Les vêtements généraux de la communauté bouddhiste laïque
Dans le bouddhisme, le groupe laïc n'est pas tenu de porter un certain style de robe. Les laïcs dévots peuvent toutefois porter des robes austères lors d'occasions spéciales. Par exemple, les jours de pleine lune (jours Uposatha), les laïcs peuvent porter de simples robes entièrement blanches. Ceci afin d'illustrer leur innocence et leur reconnaissance des cinq vœux spirituels bouddhistes (Pacha îla).

En outre, le groupe de laïcs dévots s'habille de manière traditionnelle. En effet, certains types de laïcs (Anagarika) ont suivi un mode de vie ascétique. Par conséquent, ils portent toujours des robes blanches et se conforment aux lois éthiques bouddhistes. Anagarika Dharmapala, un réformateur bouddhiste, a fourni cette introduction.

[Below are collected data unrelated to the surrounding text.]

(** C3: the investment size never raises; it is MET exactly when the
    extracted amount (on an ASCII text the first [$<number>m] match of
    the lower-cased text, [0.0] without one) is at least [5.0]; at [7.9]
    and above it is
    MET at the preferred tier, at [5.0] exactly at the minimum tier;
    strictly between [0] and [5.0] it is NOT MET as below the minimum,
    and at [0] NOT MET as not specified. So a ticket of [$5.0m] is MET
    and one of [$4.99m] is not. *)
Theorem evaluate_investment_size_thresholds :
  forall repr_float : float -> string,
    (forall analysis_text : string,
        exists amount v,
          extract_investment_amount analysis_text = Some amount /\
          (ascii_text analysis_text = true ->
           match findall amount_pattern (lower analysis_text) with
           | m :: _ => float_of_str m = Some amount
           | [] => amount = literal "0.0"
           end) /\
          evaluate_investment_size repr_float analysis_text = Some v /\
          (fge amount MIN_INVESTMENT_SIZE = true \/
           (fgt amount (of_int 0) = true /\ flt amount MIN_INVESTMENT_SIZE = true) \/
           feq amount (of_int 0) = true) /\
          (status v = MET <-> fge amount MIN_INVESTMENT_SIZE = true) /\
          (fge amount PREFERRED_INVESTMENT_SIZE = true ->
           v = create_evaluation_result MET
                 ("Investment size " ++ format_currency repr_float amount
                    ++ " meets preferred threshold with strong preference noted")) /\
          (feq amount MIN_INVESTMENT_SIZE = true ->
           v = create_evaluation_result MET
                 ("Investment size " ++ format_currency repr_float amount
                    ++ " meets minimum threshold with note about preference for larger tickets")) /\
          (fgt amount (of_int 0) = true -> flt amount MIN_INVESTMENT_SIZE = true ->
           v = create_evaluation_result NOT_MET
                 ("Investment size " ++ format_currency repr_float amount
                    ++ " below $" ++ repr_float MIN_INVESTMENT_SIZE
                    ++ "m minimum - portfolio management concerns about too many small deals")) /\
          (feq amount (of_int 0) = true ->
           v = create_evaluation_result NOT_MET "Investment size not specified")) /\
    option_map status (evaluate_investment_size repr_float "Ticket size: $5.0m")
      = Some MET /\
    option_map status (evaluate_investment_size repr_float "Ticket size: $4.99m")
      = Some NOT_MET.
Proof.
  intros repr_float. split; [| split; vm_compute; reflexivity].
  intros analysis_text.
  destruct (extract_investment_amount_total analysis_text) as [amount [Ha Hn]].
  exists amount. eexists. split; [exact Ha |]. split.
  { intros _. unfold extract_investment_amount in Ha.
    destruct (findall amount_pattern (lower analysis_text)); congruence. }
  unfold evaluate_investment_size. rewrite Ha. split; [reflexivity |].
  split.
  { rewrite MIN_INVESTMENT_SIZE_value.
    destruct (nonneg_ge_or_lt amount 5629499534213120 (-50) Hn) as [H | H];
      [now left | right].
    destruct (nonneg_zero_or_positive amount Hn); [now right | now left]. }
  destruct (fge amount PREFERRED_INVESTMENT_SIZE) eqn:E1;
    [assert (E2 : fge amount MIN_INVESTMENT_SIZE = true)
       by (apply (ge_trans _ _ _ E1); vm_compute; reflexivity); rewrite E2
    | destruct (fge amount MIN_INVESTMENT_SIZE) eqn:E2];
    destruct (fgt amount (of_int 0)) eqn:E3;
    destruct (flt amount MIN_INVESTMENT_SIZE) eqn:E4;
    cbn [andb status create_evaluation_result];
    repeat match goal with |- _ /\ _ => split | |- _ <-> _ => split end;
    intros; try reflexivity; try discriminate;
    repeat match goal with
           | H : flt _ _ = true |- _ => apply lt_not_ge in H
           | H : feq _ (of_int 0) = true |- _ =>
               pose proof (eq_not_gt _ _ H); apply eq_le in H
           | H : feq _ MIN_INVESTMENT_SIZE = true |- _ =>
               pose proof (eq_ge _ _ H); apply eq_le in H
           end;
    try congruence; try float_absurd.
Qed.

(** The theorem at a ticket of 6.5 million: the amount is the float of
    the first match, and the size is MET. *)
Lemma evaluate_investment_size_thresholds_witness :
  ascii_text "Ticket size: $6.5M of $20m" = true /\
  findall amount_pattern (lower "Ticket size: $6.5M of $20m") = ["6.5"; "20"] /\
  exists amount v,
    extract_investment_amount "Ticket size: $6.5M of $20m" = Some amount /\
    float_of_str "6.5" = Some amount /\
    evaluate_investment_size repr_opaque "Ticket size: $6.5M of $20m" = Some v /\
    (status v = MET <-> fge amount MIN_INVESTMENT_SIZE = true).
Proof.
  split; [reflexivity |]. split; [vm_compute; reflexivity |].
  destruct (proj1 (evaluate_investment_size_thresholds repr_opaque)
                  "Ticket size: $6.5M of $20m")
    as [amount [v [Ha [Hm [Hv [_ [Hs _]]]]]]].
  exists amount, v. split; [exact Ha |]. split; [| split; [exact Hv | exact Hs]].
  exact (Hm eq_refl).
Defined.

(** The amount is the float: a numeral closer to [5.0] than to any other
    binary64 value is [5.0], and meets the minimum. *)
Example investment_size_rounds_to_minimum :
  extract_investment_amount "Ticket: $4.99999999999999999999m"
    = Some MIN_INVESTMENT_SIZE /\
  option_map status
    (evaluate_investment_size repr_opaque "Ticket: $4.99999999999999999999m")
    = Some MET.
Proof. split; vm_compute; reflexivity. Qed.

(** C4: the return threshold never raises; it is MET exactly when the
    extracted IRR is at least [15.0], or is strictly between [0] and
    [15.0] while a low-risk phrase is present (on an ASCII text:
    ["low risk"] or ["low-risk"] in the lower-cased text); strictly between [0] and [15.0] without such a phrase it is
    NOT MET as unjustified, and at [0] NOT MET as not provided. So
    [15.0%] is MET, [14.99%] is MET with ["low risk"] and NOT MET
    without. *)
Theorem evaluate_return_threshold_cases :
  forall repr_float : float -> string,
    (forall analysis_text : string,
        exists irr v,
          extract_irr_percentage analysis_text = Some irr /\
          evaluate_return_threshold repr_float analysis_text = Some v /\
          (ascii_text analysis_text = true ->
           _check_low_risk analysis_text
           = (contains "low risk" (lower analysis_text)
              || contains "low-risk" (lower analysis_text))%bool) /\
          (fge irr MIN_IRR_THRESHOLD = true \/
           (fgt irr (of_int 0) = true /\ flt irr MIN_IRR_THRESHOLD = true) \/
           feq irr (of_int 0) = true) /\
          (status v = MET <->
           fge irr MIN_IRR_THRESHOLD = true \/
           (fgt irr (of_int 0) = true /\ flt irr MIN_IRR_THRESHOLD = true /\
            _check_low_risk analysis_text = true)) /\
          (feq irr MIN_IRR_THRESHOLD = true -> status v = MET) /\
          (fgt irr (of_int 0) = true -> flt irr MIN_IRR_THRESHOLD = true ->
           _check_low_risk analysis_text = false ->
           v = create_evaluation_result NOT_MET
                 ("IRR of " ++ format_percentage repr_float irr
                    ++ " below " ++ repr_float MIN_IRR_THRESHOLD
                    ++ "% without low-risk justification")) /\
          (feq irr (of_int 0) = true ->
           v = create_evaluation_result NOT_MET "Return projections not provided")) /\
    option_map status
      (evaluate_return_threshold repr_float "Projected IRR: 15.0%") = Some MET /\
    option_map status
      (evaluate_return_threshold repr_float "Projected IRR: 14.99%, low risk")
      = Some MET /\
    option_map status
      (evaluate_return_threshold repr_float "Projected IRR: 14.99%") = Some NOT_MET.
Proof.
  intros repr_float. split; [| repeat split; vm_compute; reflexivity].
  intros analysis_text.
  destruct (extract_irr_percentage_total analysis_text) as [irr [Hi Hn]].
  exists irr. eexists. split; [exact Hi |].
  unfold evaluate_return_threshold. rewrite Hi. split; [reflexivity |].
  split.
  { intros _. unfold _check_low_risk, check_keywords_present. cbn [existsb].
    now rewrite orb_false_r. }
  split.
  { rewrite MIN_IRR_THRESHOLD_value.
    destruct (nonneg_ge_or_lt irr 8444249301319680 (-49) Hn) as [H | H];
      [now left | right].
    destruct (nonneg_zero_or_positive irr Hn); [now right | now left]. }
  destruct (fge irr MIN_IRR_THRESHOLD) eqn:E1;
    destruct (fgt irr (of_int 0)) eqn:E3;
    destruct (flt irr MIN_IRR_THRESHOLD) eqn:E4;
    destruct (_check_low_risk analysis_text) eqn:E5;
    cbn [andb status create_evaluation_result];
    repeat match goal with |- _ /\ _ => split | |- _ <-> _ => split end;
    intros; try reflexivity; try discriminate; try tauto;
    repeat match goal with
           | H : _ \/ _ |- _ => destruct H
           | H : _ /\ _ |- _ => destruct H
           | H : flt _ _ = true |- _ => apply lt_not_ge in H
           | H : feq _ (of_int 0) = true |- _ =>
               pose proof (eq_not_gt _ _ H); apply eq_le in H
           | H : feq _ MIN_IRR_THRESHOLD = true |- _ =>
               pose proof (eq_ge _ _ H); apply eq_le in H
           end;
    try congruence; try float_absurd.
Qed.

Réflexions finales sur les vêtements bouddhistes

Les robes portées par les moines bouddhistes d'aujourd'hui ont subi de nombreux ajustements. Cela est dû au voyage du bouddhisme dans de nombreux pays et cultures. Cependant, nous avons constaté des changements significatifs dans les robes des moines bouddhistes. En outre, chaque variante a une signification qui dépend de la culture qui l'a introduite.


D'un autre côté, le bouddhisme n'a pas imposé de règles vestimentaires strictes à la culture bouddhiste laïque. Par conséquent, on peut se consacrer au bouddhisme sans avoir à se soucier des exigences vestimentaires.